What to produce ▸ Stopping right after the line with "[ipnet] states its", please reproduce the material below exactly from its first line.
□ □ □ □ □ □ □
(* ===== verification/External.v ===== *)
(** * Interfaces to the other libraries: [serde_yaml], [regex], [ipnet]

    Each is a class of the operations the program calls; the law class of
    [ipnet] states its documented meaning of a network prefix.  [DemoYaml],
    [DemoRegex] and [DemoNet] are the instances the witnesses use. *)
From S2P Require Import Prelude RustStr RustNet.

(** ** [serde_yaml::Value]

    [yview] shows the variant the program matches on; the [y_as_*] accessors
    and [yget] (indexing by a string key) are the library's. *)
Inductive YView (V : Type) : Type :=
| YString (s : string)
| YSequence (l : list V)
| YMapping (m : list (V * V))
| YOther.
Arguments YString {_}.
Arguments YSequence {_}.
Arguments YMapping {_}.
Arguments YOther {_}.

Class Yaml := {
  YValue : Type;
  yview : YValue → YView YValue;
  yget : string → YValue → option YValue;
  y_mapping_get : string → list (YValue * YValue) → option YValue;
  y_as_str : YValue → option string;
  y_as_u64 : YValue → option Z;
  y_as_bool : YValue → option bool;
  y_as_sequence : YValue → option (list YValue);
  y_as_mapping : YValue → option (list (YValue * YValue));
}.

(** [args.get(key).and_then(|v| v.as_x())]. *)
Definition yget_as `{Yaml} {A} (f : YValue → option A) (key : string) (v : YValue) : option A :=
  match yget key v with Some x => f x | None => None end.

(** ** [regex::Regex] *)
Class RegexLib := {
  Regex : Type;
  regex_new : string → result string Regex;
  regex_is_match : Regex → string → bool;
}.

(** ** [ipnet::IpNet] *)
Class IpNetLib := {
  IpNet : Type;
  ipnet_new : IpAddr → Z → option IpNet;
  ipnet_network : IpNet → IpAddr;
  ipnet_contains : IpNet → IpAddr → bool;
  ipnet_from_str : string → result string IpNet;
  ipnet_from_ip : IpAddr → IpNet;
}.

(** The number of bits of an address, its first [p] bits, and its network part. *)
Definition ip_bits (ip : IpAddr) : Z := match ip with V4 _ => 32 | V6 _ => 128 end.
Definition ip_num (ip : IpAddr) : Z := match ip with V4 a => a | V6 a => a end.
Definition ip_prefix (p : Z) (ip : IpAddr) : Z := (ip_num ip / 2 ^ (ip_bits ip - p))%Z.
Definition same_family (a b : IpAddr) : bool := Bool.eqb (is_ipv4 a) (is_ipv4 b).
Definition mask_ip (p : Z) (ip : IpAddr) : IpAddr :=
  match ip with
  | V4 a => V4 (a / 2 ^ (32 - p) * 2 ^ (32 - p))%Z
  | V6 a => V6 (a / 2 ^ (128 - p) * 2 ^ (128 - p))%Z
  end.

Class IpNetLaws (L : IpNetLib) : Prop := {
  ipnet_new_ok : ∀ ip p, (0 ≤ p)%Z → is_Some (ipnet_new ip p) ↔ (p ≤ ip_bits ip)%Z;
  ipnet_network_new : ∀ ip p n, ipnet_new ip p = Some n → ipnet_network n = mask_ip p ip;
  ipnet_contains_new : ∀ ip p n x, ipnet_new ip p = Some n →
    ipnet_contains n x = same_family ip x && (ip_prefix p ip =? ip_prefix p x)%Z;
  ipnet_from_ip_new : ∀ ip, ipnet_new ip (ip_bits ip) = Some (ipnet_from_ip ip);
}.

(** ** Instances for the witnesses *)
Inductive DYaml : Type :=
| DNull
| DBool (b : bool)
| DNum (z : Z)
| DStr (s : string)
| DSeq (l : list DYaml)
| DMap (m : list (DYaml * DYaml)).

Definition d_mapping_get (k : string) (m : list (DYaml * DYaml)) : option DYaml :=
  snd <$> find_first (λ p, match p.1 with DStr s => bool_decide (s = k) | _ => false end) m.

#[export] Instance DemoYaml : Yaml := {|
  YValue := DYaml;
  yview v := match v with DStr s => YString s | DSeq l => YSequence l | DMap m => YMapping m
             | _ => YOther end;
  yget k v := match v with DMap m => d_mapping_get k m | _ => None end;
  y_mapping_get := d_mapping_get;
  y_as_str v := match v with DStr s => Some s | _ => None end;
  y_as_u64 v := match v with DNum z => if (0 <=? z)%Z then Some z else None | _ => None end;
  y_as_bool v := match v with DBool b => Some b | _ => None end;
  y_as_sequence v := match v with DSeq l => Some l | _ => None end;
  y_as_mapping v := match v with DMap m => Some m | _ => None end;
|}.

(** Regular expressions without operators: a literal is searched for. *)
#[export] Instance DemoRegex : RegexLib := {|
  Regex := string;
  regex_new s := if str_contains "(" s then Err "unclosed group" else Ok s;
  regex_is_match r s := str_contains r s;
|}.

Definition d_net_new (ip : IpAddr) (p : Z) : option (IpAddr * Z) :=
  if (0 <=? p)%Z && (p <=? ip_bits ip)%Z then Some (ip, p) else None.

#[export] Instance DemoNet : IpNetLib := {|
  IpNet := IpAddr * Z;
  ipnet_new := d_net_new;
  ipnet_network n := mask_ip n.2 n.1;
  ipnet_contains n x := same_family n.1 x && (ip_prefix n.2 n.1 =? ip_prefix n.2 x)%Z;
  ipnet_from_str s :=
    match split_once "/" s with
    | Some (a, p) =>
        match parse_ip_addr a, parse_uint u8_max p with
        | Some ip, Some p => ok_or (d_net_new ip p) "invalid IP address syntax"
        | _, _ => Err "invalid IP address syntax"
        end
    | None => Err "invalid IP address syntax"
    end;
  ipnet_from_ip ip := (ip, ip_bits ip);
|}.

#[export] Instance DemoNet_laws : IpNetLaws DemoNet.
Proof.
  split; simpl; unfold d_net_new.
  - intros ip p Hp. destruct (Z.leb_spec 0 p), (Z.leb_spec p (ip_bits ip)); simpl;
      (split; [by intros [? [=]]|by eauto || lia]).
  - intros ip p n. case_match; [|done]. by intros [= <-].
  - intros ip p n x. case_match; [|done]. by intros [= <-].
  - intros [a|a]; reflexivity.
Qed.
□ □ □ □ □ □ □
Problem solution ▸
(* ===== verification/External.v ===== *)
(** * Interfaces to the other libraries: [serde_yaml], [regex], [ipnet]

    Each is a class of the operations the program calls; the law class of
    [ipnet] states its documented meaning of a network prefix.  [DemoYaml],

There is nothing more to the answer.